EXERCISE AIM
Working from the records beneath this line, reproduce each one exactly.

DATA FOR ANALYSIS
Lemma xTaskCheckForTimeOut_exact_witness : ∃ k r,
  (to ← vTaskSetTimeOutState; isr_ticks 2;; xTaskCheckForTimeOut to 5) started = Some (k, r) ∧ r.1.1 = false ∧ r.2 = 3.
Proof.
  destruct (xTaskCheckForTimeOut_exact 4 started 2 5 (proj2 started_main) ltac:(vm_compute; reflexivity) ltac:(lia)
    ltac:(unfold is_u32; lia)) as (k & E & _).
  exists k. eexists. split; [exact E|]. split; reflexivity.
Defined.

(** A task that has just blocked has time left; the state is any one. *)
Lemma delayed_exists k c n : inv 4 k → running k c → c ≠ 4%positive → uxSchedulerSuspended (data k) = 0 → 0 < n < 4294967296 →
  ∃ k', inv 4 k' ∧ uxSchedulerSuspended (data k') = 0 ∧ time_left k' c n.
Proof.
  intros I R Hc Hs Hn.
  assert (W : wp (vTaskDelay n) (λ _ k', inv 4 k' ∧ uxSchedulerSuspended (data k') = 0 ∧ time_left k' c n) k).
  { apply (wp_vTaskDelay 4 n c); [done..|lia|]. rewrite (proj2 (Z.eqb_neq _ _)) by lia. naive_solver. }
  apply wp_result in W as (k' & _ & _ & H). by exists k'.
Qed.

Lemma started_delayed : ∃ k, inv 4 k ∧ uxSchedulerSuspended (data k) = 0 ∧ time_left k 2 3.
Proof.
  apply (delayed_exists started); [apply started_main|apply started_running|done|vm_compute; reflexivity|lia].
Qed.

Lemma suspended_ticks_kept_witness : ∃ k k' y,
  (vTaskSuspendAll;; isr_ticks 2;; xTaskResumeAll) k = Some (k', y) ∧ time_left k' 2 1.
Proof.
  destruct started_delayed as (k & I & Hs & TL).
  destruct (suspended_ticks_kept 4 k 2 2 3 I Hs ltac:(lia) TL ltac:(lia)) as (k' & y & E & _ & _ & H & _).
  exists k, k', y. split; [exact E|]. apply (H ltac:(lia)).
Defined.

(** Task 2 waits for a notification. *)
Lemma waiting_exists k c n i v s :
  inv 4 k → running k c → c ≠ 4%positive → 0 < n < 4294967296 → notified k c i v s → v = 0 → alive k c →
  (i < configTASK_NOTIFICATION_ARRAY_ENTRIES)%nat → (∀ l, ¬ holds (lists k) l (Ev c)) →
  ∃ k', ulTaskGenericNotifyTake_block i n k = Some (k', ()) ∧ inv 4 k' ∧ notified k' c i 0 taskWAITING_NOTIFICATION.
Proof.
  intros I R Hc Hn Hvs Hv Hal Hi Hf.
  assert (W : wp (ulTaskGenericNotifyTake_block i n) (λ _ k', inv 4 k' ∧ notified k' c i 0 taskWAITING_NOTIFICATION) k).
  { apply (wp_NotifyTake_block 4 i n c v s); [done..|lia|done|done|auto]. }
  apply wp_result in W as (k' & [] & E & H). by exists k'.
Qed.

Definition started_waiting : akernel := state_of (ulTaskGenericNotifyTake_block 0 7 started).

Lemma started_waiting_main : inv 4 started_waiting ∧ notified started_waiting 2 0 0 taskWAITING_NOTIFICATION.
Proof.
  destruct (waiting_exists started 2 7 0 0 taskNOT_WAITING_NOTIFICATION) as (k & E & H).
  - apply started_main.
  - apply started_running.
  - done.
  - lia.
  - exists (new_tcb 2). split; [vm_compute; reflexivity|done].
  - done.
  - split; [exists (new_tcb 2); vm_compute; reflexivity|].
    intros Hl%holds_container; [|apply (proj2 started_main)]. vm_compute in Hl. discriminate.
  - unfold configTASK_NOTIFICATION_ARRAY_ENTRIES. lia.
  - apply a_container_None. vm_compute. reflexivity.
  - exact (proj2 (state_of_spec (λ k, inv 4 k ∧ notified k 2 0 0 taskWAITING_NOTIFICATION) _ k E H)).
Qed.

Lemma started_notifiable : notifiable started_waiting 2 0.
Proof.
  split; [split|split].
  - destruct started_waiting_main as [_ (T & HT & _)]. by exists T.
  - intros Hl%holds_container; [|apply (proj1 started_waiting_main)]. vm_compute in Hl. discriminate.
  - unfold configTASK_NOTIFICATION_ARRAY_ENTRIES. lia.
  - intros _. apply a_container_None. vm_compute. reflexivity.
Qed.

Lemma xTaskGenericNotify_wakes_witness : ∃ k, xTaskGenericNotify 2 0 9 eSetValueWithOverwrite started_waiting =
  Some (k, (true, 0)) ∧ awake k 2 ∧ notified k 2 0 9 taskNOTIFICATION_RECEIVED.
Proof.
  destruct (xTaskGenericNotify_wakes 4 started_waiting 2 0 9 eSetValueWithOverwrite 0 taskWAITING_NOTIFICATION
    (proj1 started_waiting_main) started_notifiable (proj2 started_waiting_main)) as (k & E & _ & Hn & Hw & _).
  exists k. split; [exact E|]. split; [exact (Hw eq_refl)|exact Hn].
Defined.

(** ** A task that waits for a notification without time limit looks suspended

    [prvTaskIsTaskSuspended] goes by the two list items only, so
    [xTaskResumeFromISR] takes such a task for a suspended one.  With the
    scheduler suspended it puts the event item on xPendingReadyList; a
    notification from an interrupt then puts it there again: the list counts
    two items and holds one. *)
Definition double_insertion : K store Z :=
  run_main main_tasks 4;;
  ulTaskGenericNotifyTake_block 0 portMAX_DELAY;;
  vTaskSuspendAll;;
  xTaskResumeFromISR 2;;
  vTaskGenericNotifyGiveFromISR 2 0;;
  rd (RdLength xPendingReadyList).

Lemma resume_and_notify_corrupts :
  (λ r, r.2) <$> double_insertion (MkKernel main_store boot_data) = Some 2 ∧
  (r ← double_insertion (MkKernel main_store boot_data); nxt (lists r.1) (Item (Ev 2))) = Some (Item (Ev 2)).
Proof. split; vm_compute; reflexivity. Qed.

(** ** An event list is not kept in order when a priority changes

    [vTaskPrioritySet] writes the value of the event item in place.  Tasks 2
    and 1, both of priority 2, wait on list 11; after task 1 is raised to
    priority 4 the head of the list, the task that [xTaskRemoveFromEventList]
    wakes, is still task 2. *)
Definition wait_on (l : positive) : K store unit :=
  vTaskSuspendAll;; vTaskPlaceOnEventList l portMAX_DELAY;; y ← xTaskResumeAll; when (negb y) portYIELD.

Definition raised_waiter : K store (TaskHandle_t * Z * Z) :=
  run_main main_tasks 4;;
  lst (KOp (OpInit 11));;
  wait_on 11;; wait_on 11;;
  vTaskPrioritySet (Some 1%positive) 4;;
  t ← listGET_OWNER_OF_HEAD_ENTRY 11; p ← priority_of t; q ← priority_of 1%positive;
  mret (t, p, q).

Lemma raised_waiter_not_first :
  (λ r, (r.2, contents 11 (lists r.1))) <$> raised_waiter (MkKernel main_store boot_data) =
  Some ((2%positive, 2, 4), Some [Ev 2; Ev 1]).
Proof. vm_compute. reflexivity. Qed.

RESPONSE FOR THIS EXERCISE
Lemma xTaskCheckForTimeOut_exact_witness : ∃ k r,
  (to ← vTaskSetTimeOutState; isr_ticks 2;; xTaskCheckForTimeOut to 5) started = Some (k, r) ∧ r.1.1 = false ∧ r.2 = 3.
Proof.
  destruct (xTaskCheckForTimeOut_exact 4 started 2 5 (proj2 started_main) ltac:(vm_compute; reflexivity) ltac:(lia)
    ltac:(unfold is_u32; lia)) as (k & E & _).
  exists k. eexists. split; [exact E|]. split; reflexivity.
Defined.

(** A task that has just blocked has time left; the state is any one. *)
Lemma delayed_exists k c n : inv 4 k → running k c → c ≠ 4%positive → uxSchedulerSuspended (data k) = 0 → 0 < n < 4294967296 →
  ∃ k', inv 4 k' ∧ uxSchedulerSuspended (data k') = 0 ∧ time_left k' c n.
Proof.
  intros I R Hc Hs Hn.
  assert (W : wp (vTaskDelay n) (λ _ k', inv 4 k' ∧ uxSchedulerSuspended (data k') = 0 ∧ time_left k' c n) k).
  { apply (wp_vTaskDelay 4 n c); [done..|lia|]. rewrite (proj2 (Z.eqb_neq _ _)) by lia. naive_solver. }
  apply wp_result in W as (k' & _ & _ & H). by exists k'.
Qed.

Lemma started_delayed : ∃ k, inv 4 k ∧ uxSchedulerSuspended (data k) = 0 ∧ time_left k 2 3.
Proof.
  apply (delayed_exists started); [apply started_main|apply started_running|done|vm_compute; reflexivity|lia].
Qed.

Lemma suspended_ticks_kept_witness : ∃ k k' y,
  (vTaskSuspendAll;; isr_ticks 2;; xTaskResumeAll) k = Some (k', y) ∧ time_left k' 2 1.
Proof.
  destruct started_delayed as (k & I & Hs & TL).
  destruct (suspended_ticks_kept 4 k 2 2 3 I Hs ltac:(lia) TL ltac:(lia)) as (k' & y & E & _ & _ & H & _).
  exists k, k', y. split; [exact E|]. apply (H ltac:(lia)).
Defined.

(** Task 2 waits for a notification. *)
Lemma waiting_exists k c n i v s :
  inv 4 k → running k c → c ≠ 4%positive → 0 < n < 4294967296 → notified k c i v s → v = 0 → alive k c →
  (i < configTASK_NOTIFICATION_ARRAY_ENTRIES)%nat → (∀ l, ¬ holds (lists k) l (Ev c)) →
  ∃ k', ulTaskGenericNotifyTake_block i n k = Some (k', ()) ∧ inv 4 k' ∧ notified k' c i 0 taskWAITING_NOTIFICATION.
Proof.
  intros I R Hc Hn Hvs Hv Hal Hi Hf.
  assert (W : wp (ulTaskGenericNotifyTake_block i n) (λ _ k', inv 4 k' ∧ notified k' c i 0 taskWAITING_NOTIFICATION) k).
  { apply (wp_NotifyTake_block 4 i n c v s); [done..|lia|done|done|auto]. }
  apply wp_result in W as (k' & [] & E & H). by exists k'.
Qed.

Definition started_waiting : akernel := state_of (ulTaskGenericNotifyTake_block 0 7 started).

Lemma started_waiting_main : inv 4 started_waiting ∧ notified started_waiting 2 0 0 taskWAITING_NOTIFICATION.
Proof.
  destruct (waiting_exists started 2 7 0 0 taskNOT_WAITING_NOTIFICATION) as (k & E & H).
  - apply started_main.
  - apply started_running.
  - done.
  - lia.
  - exists (new_tcb 2). split; [vm_compute; reflexivity|done].
  - done.
  - split; [exists (new_tcb 2); vm_compute; reflexivity|].
    intros Hl%holds_container; [|apply (proj2 started_main)]. vm_compute in Hl. discriminate.
  - unfold configTASK_NOTIFICATION_ARRAY_ENTRIES. lia.
  - apply a_container_None. vm_compute. reflexivity.
  - exact (proj2 (state_of_spec (λ k, inv 4 k ∧ notified k 2 0 0 taskWAITING_NOTIFICATION) _ k E H)).
Qed.

Lemma started_notifiable : notifiable started_waiting 2 0.
Proof.
  split; [split|split].
  - destruct started_waiting_main as [_ (T & HT & _)]. by exists T.
  - intros Hl%holds_container; [|apply (proj1 started_waiting_main)]. vm_compute in Hl. discriminate.
  - unfold configTASK_NOTIFICATION_ARRAY_ENTRIES. lia.
  - intros _. apply a_container_None. vm_compute. reflexivity.
Qed.

Lemma xTaskGenericNotify_wakes_witness : ∃ k, xTaskGenericNotify 2 0 9 eSetValueWithOverwrite started_waiting =
  Some (k, (true, 0)) ∧ awake k 2 ∧ notified k 2 0 9 taskNOTIFICATION_RECEIVED.
Proof.
  destruct (xTaskGenericNotify_wakes 4 started_waiting 2 0 9 eSetValueWithOverwrite 0 taskWAITING_NOTIFICATION
    (proj1 started_waiting_main) started_notifiable (proj2 started_waiting_main)) as (k & E & _ & Hn & Hw & _).
  exists k. split; [exact E|]. split; [exact (Hw eq_refl)|exact Hn].
Defined.

(** ** A task that waits for a notification without time limit looks suspended

    [prvTaskIsTaskSuspended] goes by the two list items only, so
    [xTaskResumeFromISR] takes such a task for a suspended one.  With the
    scheduler suspended it puts the event item on xPendingReadyList; a
    notification from an interrupt then puts it there again: the list counts
    two items and holds one. *)
Definition double_insertion : K store Z :=
  run_main main_tasks 4;;
  ulTaskGenericNotifyTake_block 0 portMAX_DELAY;;
  vTaskSuspendAll;;
  xTaskResumeFromISR 2;;
  vTaskGenericNotifyGiveFromISR 2 0;;
  rd (RdLength xPendingReadyList).

Lemma resume_and_notify_corrupts :
  (λ r, r.2) <$> double_insertion (MkKernel main_store boot_data) = Some 2 ∧
  (r ← double_insertion (MkKernel main_store boot_data); nxt (lists r.1) (Item (Ev 2))) = Some (Item (Ev 2)).
Proof. split; vm_compute; reflexivity. Qed.

(** ** An event list is not kept in order when a priority changes

    [vTaskPrioritySet] writes the value of the event item in place.  Tasks 2
    and 1, both of priority 2, wait on list 11; after task 1 is raised to
    priority 4 the head of the list, the task that [xTaskRemoveFromEventList]
    wakes, is still task 2. *)
Definition wait_on (l : positive) : K store unit :=
  vTaskSuspendAll;; vTaskPlaceOnEventList l portMAX_DELAY;; y ← xTaskResumeAll; when (negb y) portYIELD.

Definition raised_waiter : K store (TaskHandle_t * Z * Z) :=
  run_main main_tasks 4;;
  lst (KOp (OpInit 11));;
  wait_on 11;; wait_on 11;;
  vTaskPrioritySet (Some 1%positive) 4;;
  t ← listGET_OWNER_OF_HEAD_ENTRY 11; p ← priority_of t; q ← priority_of 1%positive;
  mret (t, p, q).

Lemma raised_waiter_not_first :
  (λ r, (r.2, contents 11 (lists r.1))) <$> raised_waiter (MkKernel main_store boot_data) =
  Some ((2%positive, 2, 4), Some [Ev 2; Ev 1]).
Proof. vm_compute. reflexivity. Qed.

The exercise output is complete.